■ ASSIGNMENT:
Output, word for word, every line from the line with "by (vm_compute; reflexivity)." through the final line of the data below.

■ DATA SUPPLIED:
Lemma outgoing v : (v ∈ edge_To <$> get_list edgesByFrom c) ↔ depends edges c v.
Proof.
  rewrite list_elem_of_fmap. unfold depends. setoid_rewrite (indexed c). naive_solver.
Qed.

Let depth' : gmap string Z := foldl (relax (depth_of depth c)) depth (get_list edgesByFrom c).

Lemma step_sound v : ∃ l, chain edges (l ++ [v]) ∧ Z.of_nat (length l) = depth_of depth' v.
Proof.
  unfold depth'. rewrite relax_all_lookup. pose proof (ds_sound _ _ _ state) as Hs.
  case_decide as Hv; [|by apply Hs]. apply outgoing in Hv.
  destruct (Z.max_spec (depth_of depth v) (depth_of depth c + 1)) as [[_ ->]|[_ ->]]; [|apply Hs].
  destruct (Hs c) as (l & Hl & Hlen). exists (l ++ [c]). split.
  - rewrite <-app_assoc. by apply chain_snoc.
  - rewrite length_app. cbn. lia.
Qed.

Lemma step_bound l v :
  chain edges (l ++ [v]) → (∀ u, u ∈ l → u ∈ done ++ [c]) →
  (Z.of_nat (length l) ≤ depth_of depth' v)%Z.
Proof.
  intros Hch Hin. unfold depth'. rewrite relax_all_lookup.
  destruct (decide (c ∈ l)) as [Hcl|Hcl].
  - destruct l as [|x l _] using rev_ind; [by apply not_elem_of_nil in Hcl|].
    rewrite <-app_assoc in Hch. apply chain_snoc in Hch as [Hch Hxv].
    destruct (decide (x = c)) as [->|Hxc].
    + rewrite decide_True by (by apply outgoing).
      apply current_bound in Hch. rewrite length_app. cbn. lia.
    + exfalso. apply current_fresh. assert (x ∈ done) as Hx.
      { assert (x ∈ done ++ [c]) by (apply Hin; set_solver). set_solver. }
      eapply (chain_to_done l x); [done..|set_solver].
  - assert (Z.of_nat (length l) ≤ depth_of depth v)%Z.
    { apply (ds_bound _ _ _ state); [done|]. intros u Hu. specialize (Hin u Hu). set_solver. }
    case_decide; lia.
Qed.

Lemma depth_step_spec :
  depth_state (done ++ [c]) (depth_step edgesByFrom (depth, maxValue) c).1
    (depth_step edgesByFrom (depth, maxValue) c).2.
Proof.
  cbn. fold (depth_of depth c). split.
  - apply step_sound.
  - apply step_bound.
  - case_match; [|apply (ds_max_sound _ _ _ state)].
    destruct (ds_sound _ _ _ state c) as (l & ? & ?). by exists l, c.
  - intros l v Hch Hin. destruct (decide (v = c)) as [->|Hvc].
    + apply current_bound in Hch. destruct (Z.ltb_spec maxValue (depth_of depth c)); lia.
    + assert (v ∈ done) as Hv by (assert (v ∈ done ++ [c]) by (apply Hin; set_solver); set_solver).
      assert (Z.of_nat (length l) ≤ maxValue)%Z.
      { apply (ds_max_bound _ _ _ state l v Hch).
        intros u [Hu| ->%list_elem_of_singleton]%elem_of_app; [by eapply chain_to_done|done]. }
      destruct (Z.ltb_spec maxValue (depth_of depth c)); lia.
Qed.
End step.

Lemma depth_loop_spec order done depth maxValue :
  NoDup (done ++ order) → topo_ordered edges (done ++ order) →
  depth_state done depth maxValue →
  depth_state (done ++ order) (foldl (depth_step edgesByFrom) (depth, maxValue) order).1
    (foldl (depth_step edgesByFrom) (depth, maxValue) order).2.
Proof.
  revert done depth maxValue. induction order as [|c order IH]; intros done depth maxValue Hnd Hto Hst.
  { by rewrite app_nil_r. }
  cbn [foldl]. destruct (depth_step edgesByFrom (depth, maxValue) c) as [depth' max'] eqn:Hstep.
  assert (done ++ c :: order = (done ++ [c]) ++ order) as Heq by (by rewrite <-app_assoc).
  rewrite Heq in *. apply IH; [done..|].
  rewrite <-(f_equal fst Hstep : _ = depth'), <-(f_equal snd Hstep : _ = max').
  apply depth_step_spec; [by apply NoDup_app in Hnd as [? _]| |done].
  intros b v a Hb u Hu. eapply (Hto b v (a ++ order)); [|done].
  by rewrite Hb, <-app_assoc.
Qed.

(** [maxDepth] bounds every chain and is reached by one, when [order] is a
    topological order of the nodes. *)
Lemma maxDepth_spec order :
  NoDup order → topo_ordered edges order → order ≠ [] →
  (∀ l, chain edges l → (∀ u, u ∈ l → u ∈ order) →
     (Z.of_nat (length l) ≤ maxDepth order edgesByFrom)%Z) ∧
  (∃ l, chain edges l ∧ Z.of_nat (length l) = maxDepth order edgesByFrom).
Proof.
  intros Hnd Hto Hne. unfold maxDepth.
  destruct (foldl (depth_step edgesByFrom) (∅, 0%Z) order) as [depth maxValue] eqn:Hf.
  assert (depth_state order depth maxValue) as [_ _ (l & v & Hch & Hlen) Hmb].
  { change order with ([] ++ order).
    rewrite <-(f_equal fst Hf : _ = depth), <-(f_equal snd Hf : _ = maxValue).
    apply depth_loop_spec; [done..|]. split.
    - intros v. by exists [].
    - intros [|u l] v _ Hin; [done|]. by specialize (Hin u ltac:(by left)); apply not_elem_of_nil in Hin.
    - destruct order as [|v ?]; [done|]. by exists [], v.
    - intros l v _ Hin. specialize (Hin v ltac:(set_solver)). by apply not_elem_of_nil in Hin. }
  split.
  - intros k Hk Hin. destruct k as [|w k _] using rev_ind.
    { cbn. lia. }
    specialize (Hmb k w Hk Hin). rewrite length_app. cbn. lia.
  - exists (l ++ [v]). split; [done|]. rewrite length_app. cbn. lia.
Qed.
End depth.

End Depth.

(** ** Correctness of [hasDependencyPath] *)

Module Reach.

(** [edgesByFrom] has an edge from [u] to [v]. *)
Definition hop (edgesByFrom : gmap string (list PlanEdgeSpec)) (u v : string) : Prop :=
  v ∈ edge_To <$> get_list edgesByFrom u.

Lemma hop_targets edgesByFrom u v : hop edgesByFrom u v → v ∈ edge_targets edgesByFrom.
Proof.
  unfold hop, get_list, edge_targets. intros Hv.
  destruct (edgesByFrom !! u) as [es|] eqn:Hu; [|by apply not_elem_of_nil in Hv].
  cbn in Hv. rewrite <-(insert_delete_id _ _ _ Hu).
  rewrite map_fold_insert_L; [set_solver|set_solver|apply lookup_delete_eq].
Qed.
(* ===== verification/State.v ===== *)
(** * The plan state reducer

    internal/usecase/agentosplan/state.go: the deterministic reducer that folds
    [StateEvent]s into a [RunPlanStatus].  [Apply] mutates its receiver and returns
    an error; the model returns the receiver after the call together with the
    result, because a failing expansion leaves part of its nodes in the state.
    [time.Now] (used for an event without a timestamp) is the argument [now]. *)

From S2P Require Import Prelude Types Graph Scope Contracts Validator.

(** ** State *)

Record State := {
  Status : RunPlanStatus;
  nodes : gmap string PlanNodeStatus;
  transitions : Z;
}.

Definition sortedNodeStatuses (nodes : gmap string PlanNodeStatus) : list PlanNodeStatus :=
  (λ key, default zero_PlanNodeStatus (nodes !! key)) <$> sort_strings ((map_to_list nodes).*1).

(** The status of a node that has not been scheduled yet. *)
Definition pending_status (node : PlanNodeSpec) (now : time) : PlanNodeStatus :=
  {| zero_PlanNodeStatus with
     ns_NodeID := node_NodeID node;
     ns_RunID := run_RunID (node_Run node);
     ns_Backend := run_Backend (node_Run node);
     ns_LifecycleState := PlanNodePending;
     ns_UpdatedAt := now |}.

Definition NewState (spec : RunPlanSpec) (now : time) : State :=
  let nodes := foldl (λ m node, <[node_NodeID node := pending_status node now]> m) ∅
                 (spec_Nodes spec) in
  {| Status := {| zero_RunPlanStatus with
                  st_PlanID := spec_PlanID spec;
                  st_LifecycleState := PlanLifecyclePending;
                  st_Nodes := sortedNodeStatuses nodes;
                  st_Metadata := spec_Metadata spec;
                  st_UpdatedAt := now |};
     nodes := nodes;
     transitions := 0 |}.

(** The run ids of the running nodes, in the order of the status. *)
Definition active_run_ids (statuses : list PlanNodeStatus) : list string :=
  ns_RunID <$> filter (λ n, ns_LifecycleState n = PlanNodeRunning ∧ ns_RunID n ≠ "") statuses.

Definition refresh (s : State) (at_ : time) : State :=
  let status := Status s in
  let sorted := sortedNodeStatuses (nodes s) in
  {| s with Status := {| status with st_Nodes := sorted;
                                     st_ActiveRunIDs := active_run_ids sorted;
                                     st_UpdatedAt := at_ |} |}.

(** [s.transitions++], a 32-bit counter. *)
Definition count_transition (s : State) : State :=
  {| s with transitions := int32 (transitions s + 1) |}.

(** ** Restoring a snapshot *)

Definition expectedPlanNodeSet (spec : RunPlanSpec) : result (gset string) :=
  foldM (λ expected node,
    fail_if (node_NodeID node == "") (Errorf ErrInvalidRunPlan "node id is required");;
    fail_if (bool_decide (node_NodeID node ∈ expected))
      (Errorf ErrInvalidRunPlan "duplicate node %q");;
    Ok ({[node_NodeID node]} ∪ expected)) ∅ (spec_Nodes spec).

Definition restorePlanNodeStatus (expected : gset string) (nodes : gmap string PlanNodeStatus)
    (node : PlanNodeStatus) : result (gmap string PlanNodeStatus) :=
  fail_if (ns_NodeID node == "") (Errorf ErrInvalidRunPlan "snapshot node id is required");;
  fail_if (negb (bool_decide (ns_NodeID node ∈ expected)))
    (Errorf ErrInvalidRunPlan "snapshot contains unknown node %q");;
  fail_if (bool_decide (is_Some (nodes !! ns_NodeID node)))
    (Errorf ErrInvalidRunPlan "snapshot contains duplicate node %q");;
  Ok (<[ns_NodeID node := node]> nodes).

(** The second loop ranges over a map; every error it can return is the same
    value, so the order does not matter. *)
Definition restorePlanNodeStatuses (status : RunPlanStatus) (expected : gset string) :
    result (gmap string PlanNodeStatus) :=
  nodes ← foldM (restorePlanNodeStatus expected) ∅ (st_Nodes status);
  forM (λ id, fail_if (bool_decide (nodes !! id = None))
                (Errorf ErrInvalidRunPlan "snapshot missing node %q")) (elements expected);;
  Ok nodes.

Definition NewStateFromStatus (spec : RunPlanSpec) (status : RunPlanStatus) : result State :=
  fail_if (spec_PlanID spec == "") (Errorf ErrInvalidRunPlan "plan id is required");;
  let restored := {| status with st_PlanID := if st_PlanID status == "" then spec_PlanID spec
                                              else st_PlanID status |} in
  fail_if (st_PlanID restored != spec_PlanID spec)
    (Errorf ErrInvalidRunPlan "snapshot plan id %q does not match spec plan id %q");;
  expected ← expectedPlanNodeSet spec;
  nodes ← restorePlanNodeStatuses restored expected;
  Ok (refresh {| Status := restored; nodes := nodes; transitions := 0 |} (st_UpdatedAt restored)).

(** ** Events *)

Definition EventPlanStarted : string := "plan.started".
Definition EventPlanBlocked : string := "plan.blocked".
Definition EventPlanExpanded : string := "plan.expanded".
Definition EventPlanApproved : string := "plan.approved".
Definition EventPlanRejected : string := "plan.rejected".
Definition EventPlanSucceeded : string := "plan.succeeded".
Definition EventPlanFailed : string := "plan.failed".
Definition EventPlanCanceled : string := "plan.canceled".
Definition EventNodeReady : string := "node.ready".
Definition EventNodeStarted : string := "node.started".
Definition EventNodeSucceeded : string := "node.succeeded".
Definition EventNodeFailed : string := "node.failed".
Definition EventNodeRetryScheduled : string := "node.retry_scheduled".
Definition EventNodeSkipped : string := "node.skipped".
Definition EventNodeCanceled : string := "node.canceled".
Definition EventNodeInputResolved : string := "node.input_resolved".
Definition EventCapabilitySelected : string := "capability.selected".
Definition EventConditionsEvaluated : string := "conditions.evaluated".
Definition EventArtifactsPublished : string := "artifacts.published".
Definition EventBudgetReported : string := "budget.reported".

Record StateEventApproval := {
  sea_Gate : PlanApprovalGate;
  sea_Decision : option PlanApprovalDecision;
}.

Record StateEvent := {
  se_Kind : string;
  se_NodeID : string;
  se_RunID : string;
  se_Reason : string;
  se_Attempt : Z;
  se_Expansion : PlanDelta;
  se_Artifacts : list ArtifactRef;
  se_BudgetDelta : PlanBudgetUsage;
  se_InputTrace : InputResolutionTrace;
  se_Capability : CapabilitySelectionTrace;
  se_ConditionTraces : list ConditionEvaluationTrace;
  se_PreviousLifecycleState : string;
  se_NextLifecycleState : string;
  se_At : time;
  se_Approval : option StateEventApproval;
}.
(** Every accepted transition can be published.  When the reducer accepts an event of
    a scoped plan, with a time and with data JSON can express, the public event exists;
    it has the type registered for its kind, the tenant of the plan, the node, run and
    time of the transition, the lifecycle reached and the reason in its payload, and the
    plan's tenant check takes it unchanged. *)
Theorem accepted_event_published `{!Sha256} (now : time) (s s' : State) (ev : StateEvent)
    (spec : RunPlanSpec) :
  Apply now s ev = (s', Ok tt) → ValidateRunPlanScope (Some spec) = Ok tt →
  se_At ev ≠ zero_time →
  supported (enc_stateEventIdempotencyFields (stateEventIdempotencyIdentity ev)) = true →
  ∃ event key payload,
    PlanEventFromStateEvent spec (Status s') ev = Ok (event, key) ∧
    published_as spec (Status s') ev event key ∧
    ScopePlanEventToSpec (Some event) (Some spec) = Ok event ∧
    ev_Payload event = Some payload ∧
    payload !! planEventPayloadLifecycleState = Some (AString (st_LifecycleState (Status s'))) ∧
    payload !! planEventPayloadReason =
      (if se_Reason ev == "" then None else Some (AString (se_Reason ev))).
Proof.
  intros Happ Hsc Hz Hs. pose proof Hsc as (Hp & Ha & Hj)%ValidateRunPlanScope_Ok.
  destruct (PlanEventFromStateEvent_total spec (Status s') ev) as (event & key & He);
    [done..|by eapply Apply_handled|done|done|].
  apply PlanEventFromStateEvent_Ok in He as Hpub. destruct Hpub as [Hpub _].
  exists event, key, (buildPlanEventPayload spec (Status s') ev).
  split_and!; [done|done| |apply Hpub|apply payload_lifecycle|apply payload_reason].
  destruct Hpub as [_ P1 P2 P3 _ _ _ _ _]. unfold ScopePlanEventToSpec. rewrite Hsc.
  destruct event. cbn in P1, P2, P3. subst. cbn [mbind result_bind ev_PlanID ev_AccountID ev_ProjectID].
  rewrite (bool_decide_eq_false_2 _ Hp).
  rewrite (bool_decide_eq_true_2 (spec_PlanID spec = _) eq_refl).
  rewrite (bool_decide_eq_true_2 (spec_AccountID spec = spec_AccountID spec) eq_refl).
  rewrite (bool_decide_eq_true_2 (spec_ProjectID spec = spec_ProjectID spec) eq_refl).
  cbn. by rewrite !andb_false_r.
Qed.

Lemma accepted_event_published_witness :
  ∃ event key, PlanEventFromStateEvent (H := EventsSample.sha) Sample.spec
    (Status (Apply 7%Z StateSample.state StateSample.expansion).1) StateSample.expansion =
    Ok (event, key) ∧ ev_EventType event = "plan.expanded".
Proof.
  destruct (accepted_event_published (H := EventsSample.sha) 7%Z StateSample.state
    (Apply 7%Z StateSample.state StateSample.expansion).1 StateSample.expansion Sample.spec)
    as (event & key & payload & He & Hpub & _).
  - vm_compute. reflexivity.
  - vm_compute. reflexivity.
  - vm_compute. discriminate.
  - vm_compute. reflexivity.
  - exists event, key. split; [exact He|].
    assert (planEventType (se_Kind StateSample.expansion) = Ok "plan.expanded") as Hk
      by (vm_compute; reflexivity).
    pose proof (pub_type _ _ _ _ _ Hpub) as Ht. rewrite Hk in Ht. congruence.
Defined.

■ ANSWER TO THIS TASK:
      by (vm_compute; reflexivity).
    pose proof (pub_type _ _ _ _ _ Hpub) as Ht. rewrite Hk in Ht. congruence.
Defined.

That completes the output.